El entusiasmo
Vicente Verdú describía aquí el último sábado lo que él llama el malestar, el reflejo pegajoso de una mediocridad que se aprecia en los ámbitos más diversos de la vida nacional. Decía Gabriel García Márquez en Cien años de soledad que hubo un tiempo en que no existían nombres para decir las cosas, hasta que esos nombres se inventaron, y entonces las cosas empezaron a existir. Y lo que ha hecho ahora Verdú es ponerle nombre a una sensación que ya cumple años y que tiene su origen en la falta de ambición, y por tanto en la ausencia de entusiasmo de una sociedad que se puso contenta demasiado pronto. ¿Contenta de qué? En todo caso, satisfecha de sus propios gritos, cada uno con su gritito particular en su propia esquina de la vida. Una sociedad recelosa que tiene en la envidia, y por tanto en la emulación disimulada, así como en el halago vano y en la burla cruel, el motor de sus reacciones. Una sociedad que se defiende a sí misma proponiendo la trinchera del desdén, la frontera frente al otro. El malestar. Una sensación viscosa contra la que parece que no se puede hacer nada, genera impotencia y hastío, ahuyenta.Cuando se despidió de su cargo el último portavoz del Gobierno, Miguel Ángel Rodríguez, algunas televisiones hicieron un recorrido por varias de sus ocurrencias, y una de esas televisiones recaló en dos de las carcajadas más famosas del ahora ex secretario de Estado: la que le produjo la iniciativa autonómica de hacer sus propias selecciones nacionales de fútbol y la que le sobrevino al contar que un oponente suyo del bando socialista se había equivocado, supuestamente, en la fecha de una presunta reunión semiclandestina de su jefe principal, Francisco Álvarez Cascos. "Jugarán a las canicas". "Es que ha metido la pata, es que ha metido la pata". Lo decía riendo sin contención posible el ahora ya ex portavoz del Gobierno, y detrás de esa risa se podía escuchar blandamente la risa propia de una época que de pronto quiso reírse de la otra, instituir esa forma de reacción ante el aspecto o las ideas del contrario; la risa como respuesta, la burla como modo de ser.
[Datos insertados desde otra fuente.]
Definition upload_object (bucket key : string) (file_bytes : list byte)
           (consistency : string) (region : option string) : M Response :=
  (* 1. Ensure bucket exists *)
  b ← ensure_bucket bucket;
  (* 2. Read file and calculate hash *)
  let size := length file_bytes in
  let content_hash_ := sha256_hex env file_bytes in
  (* 2.5 Check quota BEFORE processing *)
  quota_info ← QuotaManager.check_quota bucket (Z.of_nat size);
  (* 3. Check if content already exists *)
  db ← get_db;
  match select_content db content_hash_ with
  | Some existing_content =>
      obj ← dedup_hit bucket key size content_hash_ existing_content "api";
      mret (UploadOk bucket key (version_id obj) true content_hash_ None)
  | None =>
      (* 4. New content - Erasure Code *)
      shards_data ← lift (Ec.encode_data file_bytes);
      let total_shards := length shards_data in
      (* 5. Select Nodes (with region preference) *)
      nodes ← lift (get_nodes_for_shards total_shards region);
      distribute_and_commit bucket key b size content_hash_ consistency
                            shards_data nodes
  end.


(** requests.delete for every shard whose node is known; errors ignored *)
Definition delete_shards (bucket : string) (shard_meta : list ShardMeta) : M unit :=
  _ ← for_each
        (fun sm =>
           match Dict.get (NODES NODES_LIST) (sm_node_id sm) with
           | None => mret tt
           | Some node => send (NetDelete node bucket (shard_key sm))
           end) shard_meta;
  mret tt.

Definition delete_object (bucket key : string) : M Response :=
  obj ← World.get_object_metadata bucket key None;
  match obj with
  | None => mret (StatusOnly "not_found")
  | Some obj =>
      _ ← delete_shards bucket (shards obj);
      (* 3. Delete from DB *)
      _ ← World.delete_object_metadata bucket key;
      _ ← broadcast (DeleteEvent bucket key "api");
      mret (StatusOnly "deleted")
  end.
End Registry.

End Gateway.

(** ** gateway/s3_api.py *)

Module S3Api.
Import Config Metadata World Gateway.

Section Registry.
Variable env : Env.
Variable NODES_LIST : list NodeInfo.

(** shard_key = f"{key}/{upload_uuid}/{i}" *)
Definition shard_key_of (key upload_uuid : string) (i : nat) : string :=
  key +:+ "/" +:+ upload_uuid +:+ "/" +:+ pretty i.

Definition upload_shard_real (bucket key upload_uuid : string)
           (i : nat) (node : NodeInfo) (shard_val : list byte) : M ShardResult :=
  let shard_key_ := shard_key_of key upload_uuid i in
  put_shard env bucket shard_key_ i node shard_val.

(** the double-quote character *)
Definition dquote : string :=
  String (Ascii.Ascii false true false false false true false false) EmptyString.

(** headers={"ETag": f'"{etag}"'} *)
Definition etag_header (body : list byte) : list (string * string) :=
  [("ETag"%string, dquote +:+ md5_hex env body +:+ dquote)].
Por alguna razón que sólo explica la contingencia, del mismo gesto que provocó ambas carcajadas emanaba la sensación general que describía Vicente Verdú y que cruza como un hielo lleno de manchas el humor nacional, la manera de estar, el mal estar. Por demasiado tiempo, la vida de este país ha sido signada por reacciones así, con las que para desarmar al contrario se ha ridiculizado hasta su sombra.
Aún están en muchas esquinas de los medios esas risitas implacables con las que se pretende acrecentar el malestar de los otros, conduciendo a la gente al silencio y al miedo, y también a la huida hacia atrás en un país que de pronto se puso insufrible, donde en efecto el malestar era una forma de agobio sentimental e íntimo, un hastío infinito.
Poco a poco, estos justicieros gritones han ido perdiendo gas, como si de veras el hastío hubiera llegado también a sus fronteras, y los que estaban a sus espaldas, sin duda riéndoles las gracias o azuzándolas, han echado el freno, o por lo menos han atenuado la marcha; como venía a decir el sábado último en su titular de primera página El Periódico de Catalunya, se han desprendido de cierto lastre; puede suponerse que no será así del todo, que aún hay arrestos en ese trozo del cuadrilátero de España para seguir avivando el malestar, y conviene además saber que ésta no es una enfermedad que se cure de pronto.
Frente al malestar, el entusiasmo. ¿Cómo llegar a él? Es difícil en un mundo que de pronto se cansó. Decía Emilio Lledó -que, por cierto, es maestro del presente portavoz del Gobierno, Josep Piqué- que dentro de todo sí se ve un pequeño no y dentro de todo no siempre hay un pequeño sí; acaso una actitud que tenga en cuenta esa evidencia le devuelva a este país el sosiego y la capacidad de entusiasmo, la tolerancia precisa para ir limando el malestar infinito, la humedad sin objeto, este todo para nada del que habla José Hierro en sus versos de Nueva York. Éste, el entusiasmo, además, y eso lo explicaba también Emilio Lledó, proviene del ejercicio de cierta armonía, de la puesta en marcha de una ilusión antigua, que es reflejo asimismo de la ambición de saber más, de interrogar mejor dentro de nosotros mismos. Es, en definitiva, el gesto de estar en Dios, dicho desde el respeto civil que exige una palabra tan grande, el entusiasmo.